I think the article assumes that you don't have any money in taxable and that you have to choose between the IRA and SS.

I still think it's better to consume the taxable first. In my situation, I'll have little income from 62-70 and will be living on taxable only. I can then move some money up to my deduction limit from my IRA to a Roth and not pay taxes at all. I'll do this for 8 years and it will definitely lower my RMD by the time I'm 71.

There are so many good reasons for delaying SS to age 70 now, that it becoming almost a no-brainer. Because I won't have much of an income before reaching Medicare, The new Obamacares Health Plan offers Insurance Subsidies based entirely on Income. Not Net Worth.

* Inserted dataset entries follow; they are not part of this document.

(* ===== verification/Observability.v ===== *)
(** * Loggers

    [platform/observability] of the three services, which have the same [NewLogger]: what
    it refuses, and what the logger it makes is like. Zerolog's level names and Unicode's
    case tables are parameters. *)
From Stdlib Require Import Ascii.
From S2P Require Import Prelude GoStrings ServiceConfig.

(** [zerolog.ParseLevel], and [strings.ToLower] of a string with a byte over 127. *)
Class LevelNames := {
  Level : Type;
  ParseLevel : string → result string Level;
  InfoLevel_String : string;
  ToLower_unicode : string → string;
}.
(** What zerolog documents: its level names are understood, among them the one of its
    info level. *)
Class LevelLaws `{LevelNames} : Prop := {
  ParseLevel_names s : s ∈ log_levels → is_ok (ParseLevel s) = true;
  InfoLevel_name : InfoLevel_String = "info";
}.

(* @src order-service/internal/platform/observability/logger.go:13-19 LoggerConfig *)
Record LoggerConfig := mkLoggerConfig {
  lc_ServiceName : string;
  lc_Environment : string;
  lc_Level : string;
  lc_IncludeCaller : bool;
}.

Definition lower_char (a : ascii) : ascii :=
  if (65 <=? byte a)%N && (byte a <=? 90)%N then ascii_of_N (byte a + 32) else a.
Definition is_ascii (s : string) : bool :=
  forallb (λ a, (byte a <? 128)%N) (String.list_ascii_of_string s).

Section NewLogger.
Context `{LevelNames}.

Definition ToLower (s : string) : string :=
  if is_ascii s then String.string_of_list_ascii (lower_char <$> String.list_ascii_of_string s)
  else ToLower_unicode s.

(** The level, whether lines are for a console, the two fields of every line and whether
    they name their caller. *)
Record Logger := mkLogger {
  lg_level : Level;
  lg_console : bool;
  lg_service : string;
  lg_environment : string;
  lg_caller : bool;
}.

(* @src order-service/internal/platform/observability/logger.go:27-30 NewLogger *)
Definition level_name (config : LoggerConfig) : string :=
  let levelName := TrimSpace (lc_Level config) in
  if bool_decide (levelName = "") then InfoLevel_String else levelName.

(* @go order-service/internal/platform/observability/logger.go NewLogger *)
Definition NewLogger (config : LoggerConfig) : result string Logger :=
  if bool_decide (TrimSpace (lc_ServiceName config) = "") then Err "logger service name is required"
  else if bool_decide (TrimSpace (lc_Environment config) = "") then Err "logger environment is required"
  else
    match ParseLevel (ToLower (level_name config)) with
    | Err e => Err ("parse logger level " +:+ Quote (lc_Level config) +:+ ": " +:+ e)
    | Ok level =>
        Ok (mkLogger level (bool_decide (lc_Environment config = "development"))
              (lc_ServiceName config) (lc_Environment config) (lc_IncludeCaller config))
    end.

(** The same code in the other services. *)
(* @go inventory-service/internal/platform/observability/logger.go NewLogger *)
Definition inventory_NewLogger : LoggerConfig → result string Logger := NewLogger.
(* @go notification-service/internal/platform/observability/logger.go NewLogger *)
Definition notification_NewLogger : LoggerConfig → result string Logger := NewLogger.

(** What [bootstrap.Run] asks for. A nil [LogCaller] is refused by [Load]. *)
(* @src order-service/internal/bootstrap/bootstrap.go:28-33 Run *)
Definition order_logger_config (service : string) (c : OrderConfig) : LoggerConfig :=
  mkLoggerConfig service (oc_Environment c) (oc_LogLevel c) (default false (oc_LogCaller c)).
(* @src inventory-service/internal/bootstrap/bootstrap.go:29-34 Run *)
Definition inventory_logger_config (service : string) (c : InventoryConfig) : LoggerConfig :=
  mkLoggerConfig service (ic_Environment c) (ic_LogLevel c) (default false (ic_LogCaller c)).
(* @src notification-service/internal/bootstrap/bootstrap.go:30-35 Run *)
Definition notification_logger_config (service : string) (c : NotificationConfig) : LoggerConfig :=
  mkLoggerConfig service (nc_Environment c) (nc_LogLevel c) (default false (nc_LogCaller c)).

Lemma accepted_level s caller service env `{!LevelLaws} :
  s ∈ log_levels → is_ok (ParseLevel (ToLower (level_name (mkLoggerConfig service env s caller)))) = true.
Proof.
  intros Hs. replace (ToLower _) with s; [by apply ParseLevel_names|].
  unfold level_name. cbn. unfold log_levels in Hs.
  repeat (apply elem_of_cons in Hs as [->|Hs]; [reflexivity|]). by apply elem_of_nil in Hs.
Qed.
Lemma accepted_environment env : env ∈ environments → TrimSpace env ≠ "".
Proof.
  unfold environments. intros Hs.
  repeat (apply elem_of_cons in Hs as [->|Hs]; [by vm_compute|]). by apply elem_of_nil in Hs.
Qed.

Lemma NewLogger_ok `{!LevelLaws} service env level caller :
  TrimSpace service ≠ "" → loaded_logging env level caller →
  ∃ l, NewLogger (mkLoggerConfig service env level (default false caller)) = Ok l
    ∧ lg_service l = service ∧ lg_environment l = env ∧ Some (lg_caller l) = caller
    ∧ (lg_console l = true ↔ env = "development").
Proof.
  intros Hservice (Henv & Hlevel & [b ->]). unfold NewLogger. cbn [lc_ServiceName lc_Environment].
  rewrite bool_decide_false by done. rewrite bool_decide_false by by apply accepted_environment.
  pose proof (accepted_level level b service env Hlevel) as Hok. cbn [default].
  destruct (ParseLevel _) as [l|]; [|done]. eexists. split_and!; [done..|]. cbn. by rewrite bool_decide_eq_true.
Qed.
End NewLogger.

(** Settings [config.Load] accepts never fail [NewLogger], in any of the three
    services: the logger is made, names the service and the environment in every line,
    gives the caller exactly as asked and writes for a console in development alone. *)
Theorem loaded_settings_log `{LevelLaws} service :
  TrimSpace service ≠ "" →
  (∀ c, order_Load c = Some c →
     ∃ l, NewLogger (order_logger_config service c) = Ok l ∧ lg_service l = service
       ∧ lg_environment l = oc_Environment c ∧ Some (lg_caller l) = oc_LogCaller c
       ∧ (lg_console l = true ↔ oc_Environment c = "development"))
  ∧ (∀ c, inventory_Load c = Some c →
     ∃ l, inventory_NewLogger (inventory_logger_config service c) = Ok l ∧ lg_service l = service
       ∧ lg_environment l = ic_Environment c ∧ Some (lg_caller l) = ic_LogCaller c
       ∧ (lg_console l = true ↔ ic_Environment c = "development"))
  ∧ (∀ c, notification_Load c = Some c →
     ∃ l, notification_NewLogger (notification_logger_config service c) = Ok l ∧ lg_service l = service
       ∧ lg_environment l = nc_Environment c ∧ Some (lg_caller l) = nc_LogCaller c
       ∧ (lg_console l = true ↔ nc_Environment c = "development")).
Proof.
  intros Hs. split_and!; intros c Hc.
  - apply NewLogger_ok; [done|by apply order_Load_logging].
  - apply NewLogger_ok; [done|by apply inventory_Load_logging].
  - apply NewLogger_ok; [done|by apply notification_Load_logging].
Qed.

#[local] Instance sample_level_names : LevelNames := {|
  Level := string;
  ParseLevel s := if bool_decide (s ∈ log_levels) then Ok s else Err "Unknown Level String";
  InfoLevel_String := "info";
  ToLower_unicode s := s;
|}.
#[local] Instance sample_level_laws : LevelLaws.
Proof. split; [|done]. intros s Hs. cbn. by rewrite bool_decide_true. Qed.

Lemma loaded_settings_log_witness :
  ∃ l, NewLogger (order_logger_config "order-service" sample_order_config) = Ok l
    ∧ lg_service l = "order-service" ∧ lg_environment l = "test" ∧ Some (lg_caller l) = Some true
    ∧ (lg_console l = true ↔ "test" = "development").
Proof.
  apply (proj1 (loaded_settings_log "order-service" ltac:(by vm_compute)) sample_order_config).
  reflexivity.
Defined.

(** Names in capitals and with blanks around them are understood, an empty one is info. *)
Example level_examples :
  (ToLower (level_name (mkLoggerConfig "s" "test" " DEBUG " true)) = "debug")
  ∧ (ToLower (level_name (mkLoggerConfig "s" "test" "  " true)) = "info").
Proof. by split. Qed.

According to this calculator Health Reform Subsidy Calculator - Kaiser Health Reform - The Savings are tremendous and makes planning for Health Care Insurance in retirement a Piece of Cake now. They took away my Veterans benefits in 2001, so I have no problems at all accepting these Subsidies!

Not just consume the taxable, but do Roth conversions as well, up to a lower tax bracket. In your case this would look sort of like taking expenses from the IRA but putting some of your taxable money into a Roth. No problem spending from a Roth as needed since it has no tax consequences, though be careful not to run afoul of the 5-year rule. Even better than saving your taxable money. Of course, your tax situation may vary.

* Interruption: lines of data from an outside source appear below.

(* ===== verification/HandleOrderAccepted.v ===== *)
(** * Confirming an accepted order

    [application.HandleOrderAccepted] of notification-service: claim the effect, spend
    one attempt of its budget, send, and record what became of it. *)
From S2P Require Import Prelude GoErrors GoStrings External Postgres Prog SentNotifications.

(* @go notification-service/internal/notification/application/handle_order_accepted.go MaxSendAttempts *)
Definition MaxSendAttempts : Z := 3.

(* @go notification-service/internal/notification/application/handle_order_accepted.go OrderAcceptedCommand *)
Record OrderAcceptedCommand := mkOrderAcceptedCommand {
  oac_EventID : string;
  oac_OrderID : string;
  oac_CustomerEmail : string;
  oac_TotalAmountInMinorUnits : Z;
  oac_Currency : string;
  oac_OccurredAt : Z;
}.

(* @src notification-service/internal/notification/application/outcome.go:8-32 Outcome *)
Inductive Outcome :=
| OutcomeUnknown | OutcomeSent | OutcomeAlreadySent | OutcomeClaimBusy | OutcomeInvalid
| OutcomeTransientFailure | OutcomeStorageFailure | OutcomeExhausted | OutcomeShuttingDown.
#[export] Instance Outcome_eq_dec : EqDecision Outcome.
Proof. solve_decision. Defined.

(* @go notification-service/internal/notification/application/outcome.go Outcome.String *)
Definition Outcome_String (outcome : Outcome) : string :=
  match outcome with
  | OutcomeSent => "sent"
  | OutcomeAlreadySent => "already_sent"
  | OutcomeClaimBusy => "claim_busy"
  | OutcomeInvalid => "invalid"
  | OutcomeTransientFailure => "transient_failure"
  | OutcomeStorageFailure => "storage_failure"
  | OutcomeExhausted => "exhausted"
  | OutcomeShuttingDown => "shutting_down"
  | OutcomeUnknown => "unknown"
  end.

(* @go notification-service/internal/notification/application/outcome.go Result *)
Record Result := mkResult {
  res_Outcome : Outcome;
  res_Attempts : Z;
  res_Err : option notification_error;
}.

(** SHA-256, in hex. *)
Class HashLib : Type := { sha256_hex : string → string }.
Definition nul : string := String (Ascii.ascii_of_nat 0) EmptyString.

Section use_case.
Context {Pg : Postgres} {Hash : HashLib}.

Definition effect_text (key : EffectKey) : string :=
  SubjectID key +:+ nul +:+ Kind key +:+ nul +:+ Channel key.
(* @go notification-service/internal/notification/application/handle_order_accepted.go ProviderIdempotencyKey *)
Definition ProviderIdempotencyKey (key : EffectKey) : string := sha256_hex (effect_text key).

(* @src notification-service/internal/notification/application/handle_order_accepted.go:55-59 HandleOrderAccepted.Execute *)
Definition effect_of (command : OrderAcceptedCommand) : EffectKey :=
  mkEffectKey (oac_OrderID command) KindOrderConfirmation ChannelEmail.

(* @src notification-service/internal/notification/application/handle_order_accepted.go:104-110 HandleOrderAccepted.Execute *)
Definition email_of (command : OrderAcceptedCommand) : Email :=
  mkEmail (oac_CustomerEmail command) (oac_OrderID command) (oac_TotalAmountInMinorUnits command)
    (oac_Currency command) (ProviderIdempotencyKey (effect_of command)).

(** The part after the claim was granted. *)
(* @src notification-service/internal/notification/application/handle_order_accepted.go:82-138 HandleOrderAccepted.Execute *)
Definition send_claimed (command : OrderAcceptedCommand) (claim : ClaimHandle) : prog notifyE Result :=
  let key := effect_of command in
  if (MaxSendAttempts <=? Attempts claim)%Z
  then mret (mkResult OutcomeExhausted (Attempts claim) None)
  else
  begun ← BeginAttempt key (Token claim);
  match begun with
  | Err err =>
      if errors_Is err ErrClaimLost then mret (mkResult OutcomeClaimBusy 0 (Some err))
      else mret (mkResult OutcomeStorageFailure 0 (Some (Wrap "begin attempt" err)))
  | Ok attempts =>
  sent ← trigger (Send (email_of command));
  match sent with
  | Err text =>
      _ ← MarkFailed key (Token claim);
      mret (mkResult OutcomeTransientFailure attempts (Some (Wrap "send email" (Opaque text))))
  | Ok _ =>
  marked ← MarkSent key (Token claim);
  match marked with
  | Err err => mret (mkResult OutcomeStorageFailure attempts
                       (Some (Wrap "record sent notification after sending" err)))
  | Ok _ => mret (mkResult OutcomeSent attempts None)
  end end end.

(* @go notification-service/internal/notification/application/handle_order_accepted.go HandleOrderAccepted.Execute *)
Definition HandleOrderAccepted_Execute (lease : Z) (command : OrderAcceptedCommand)
    : prog notifyE Result :=
  claimed ← notification_Claim (effect_of command) (oac_EventID command) lease;
  match claimed with
  | Err err => mret (mkResult OutcomeStorageFailure 0 (Some (Wrap "claim notification" err)))
  | Ok (ClaimAlreadySent, _) => mret (mkResult OutcomeAlreadySent 0 None)
  | Ok (ClaimHeldByAnother, _) => mret (mkResult OutcomeClaimBusy 0 None)
  | Ok (ClaimGranted, claim) => send_claimed command claim
  end.
End use_case.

C-T thanks for the link (haven't seen posts from you in a long time?) I get Medicare next year, and the time to decide about supplemental plans is fast approaching. I can imagine that whole landscape will be shifting too in the months ahead. Who knows...

Things do get complicated even when your situation is basically simple. It's my understanding that I can contribute to Roth next year because DW will have a few month's income before she retires. Conversions after that have not been addressed yet by the FA, so I'll raise the question.
I believe taxes on SS will be less if we do the IRA w'drawals she recommends, and RMDs will be less for sure. But I'd like a more granular analysis before I sign up.
 
I don't understand why a lot of people think you have a tap a certain kind of account "first". If you look at calculators such as the one found at www.i-orp.com the answer seems to be: tap all accounts simultaneously with the amounts set up to give you the lowest possible taxes.

So the question is never "Which to tap first?"; instead the question is "How much of each account type to tap including how much to convert from IRA to Roth IRA?"

The answer is "One size does not fit all." For example, I may have a taxable account and you may not. I may have large carryover losses that somebody else may not have. Etc.

Folks we have to THINK about this carefully and understand why we have THINK about this carefully. Indeed, anything suggested by www.i-orp.com has to be double-checked with tax software such as TurboTax.

In particular, it may make sense to tap the Roth a little bit to stay below certain limits of income where taxes go way up. That is not an intuitive result.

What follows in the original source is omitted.